Bosman runt samen met een compagnon drie machinebouwbedrijven en kent de polder, maar bovenal kent hij zijn mensen. Cornelisse, zoon van een ondernemer, belandde tijdens de coronacrisis zonder werk of steun door een nulurencontract in de horeca. De ervaringen uit zijn omgeving maakten hem strijdbaar: ‘Toen wist ik: ik moet iets doen.’

‘Ik deed hetzelfde werk als collega’s, maar ik kreeg minder vanwege mijn leeftijd’

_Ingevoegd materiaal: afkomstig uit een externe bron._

(** The last reference: the endpoint goes, and its ends are closed. *)
Lemma last_ref_ok o refs ep e c c' :
  objs_ok o refs -> o_eps o !! ep = Some e -> refs ep = 1 -> o_chs o !! ep_channel e = Some c -> ring_ok c' ->
  reader_count_ c' = reader_count_ c - b2z (ep_is_reader e) -> writer_count_ c' = writer_count_ c - b2z (ep_is_writer e) ->
  objs_ok {| o_eps := base.delete ep (o_eps o); o_chs := put_channel (ep_channel e) c' (o_chs o); o_next := o_next o; o_allocs := o_allocs o |} (refs_plus (-1) ep refs).
Proof.
  intros [Hn H1 H2 H3] E Hr Ec Hc' HR HW. set (ch := ep_channel e) in *. pose proof (H3 ch c Ec) as [B1 B2 B3 B4 B5].
  assert (forall P, ends P (base.delete ep (o_eps o)) = ends P (o_eps o) - b2z (P e)) as Hd by (intros P; by apply ends_delete).
  assert (reads ch e = ep_is_reader e /\ writes ch e = ep_is_writer e) as [Er Ew] by (unfold reads, writes, ch; by rewrite Z.eqb_refl).
  assert (forall ch', ch' <> ch -> reads ch' e = false /\ writes ch' e = false) as Hother by (intros ch' Hne; unfold reads, writes; by rewrite (proj2 (Z.eqb_neq _ _)) by done).
  split; cbn.
  - done.
  - intros x e' Hx. apply lookup_delete_Some in Hx as [Hne Hx]. destruct (H1 x e' Hx) as [A1 A2 A3 A4 A5]. unfold refs_plus. split; cbn; rewrite ?decide_False by done; try done.
    unfold put_channel. destruct ((_ =? 0) && _) eqn:Ez; [|destruct (decide (ep_channel e' = ch)) as [->|]; [rewrite lookup_insert_eq; eauto|by rewrite lookup_insert_ne]].
    apply andb_true_iff in Ez as [Z1%Z.eqb_eq Z2%Z.eqb_eq]. rewrite lookup_delete_ne; [done|]. intros Heq.
    pose proof (ends_some (reads ch) (base.delete ep (o_eps o)) x e') as S1. pose proof (ends_some (writes ch) (base.delete ep (o_eps o)) x e') as S2.
    rewrite lookup_delete_ne in S1, S2 by done. specialize (S1 Hx). specialize (S2 Hx). 
    rewrite Hd, Er in S1. rewrite Hd, Ew in S2. assert (reads ch e' = ep_is_reader e' /\ writes ch e' = ep_is_writer e') as [F1 F2] by (unfold reads, writes; by rewrite Heq, Z.eqb_refl).
    rewrite F1 in S1. rewrite F2 in S2. destruct (ep_is_reader e'), (ep_is_writer e'); try done; try specialize (S1 eq_refl); try specialize (S2 eq_refl); lia.
  - intros x Hx. unfold refs_plus. case_decide; [subst; lia|]. apply H2. by rewrite lookup_delete_ne in Hx.
  - intros ch' c0. unfold put_channel. destruct ((_ =? 0) && _) eqn:Ez.
    + intros [Hne Hc0]%lookup_delete_Some. destruct (H3 ch' c0 Hc0) as [D1 D2 D3 D4 D5]. destruct (Hother ch') as [O1 O2]; [done|]. split; cbn; rewrite ?Hd, ?O1, ?O2; cbn; (done || lia).
    + destruct (decide (ch' = ch)) as [->|Hne].
      * rewrite lookup_insert_eq. intros [= <-]. split; cbn; rewrite ?Hd, ?Er, ?Ew; try done; try lia.
        apply andb_false_iff in Ez. pose proof (ro_readers _ Hc'). pose proof (ro_writers _ Hc'). rewrite <- B3, <- B4. destruct Ez as [Ez%Z.eqb_neq|Ez%Z.eqb_neq]; lia.
      * rewrite lookup_insert_ne by done. intros Hc0. destruct (H3 ch' c0 Hc0) as [D1 D2 D3 D4 D5]. destruct (Hother ch') as [O1 O2]; [done|]. split; cbn; rewrite ?Hd, ?O1, ?O2; cbn; (done || lia).
Qed.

Boelens herkent zich in zijn verhaal. Ze verdiende als zestienjarige 4 euro per uur bij Bruna. ‘Ik deed hetzelfde werk als collega’s, maar ik kreeg minder vanwege mijn leeftijd.’ Op een informatiemarkt kwam ze in contact met de vakbond. Nu voert ze campagne tegen het jeugdloon en voor meer jongereninspraak. Naast haar vakbondswerk studeert ze Environment and Resource Management aan de VU. Ze pakt haar telefoon en laat zien: ‘Gisteren kreeg ik nog een berichtje van iemand die zei hoe erg ze bewonderde hoe ik me inzet.’

Mee-ademen met de tijd

Ze delen dezelfde zorgen: hoe bereid ik – mezelf, mijn achterban, mijn bedrijf en/of mijn werknemers – me voor op een toekomst die niemand precies kent. Bosman trapt af: ‘Je kunt er niet omheen dat de wereld is veranderd. De arbeidsmarkt van nu is niet meer die van vlak na de Tweede Wereldoorlog. Er zijn technologische doorbraken, arbeidsmigratie, een vergrijzende bevolking. Jongeren willen flexibiliteit, geen loopbaan van dertig jaar bij één werkgever. En ja, er zijn misstanden, zoals schijnzelfstandigheid. Maar het systeem moet mee-ademen met de tijd.’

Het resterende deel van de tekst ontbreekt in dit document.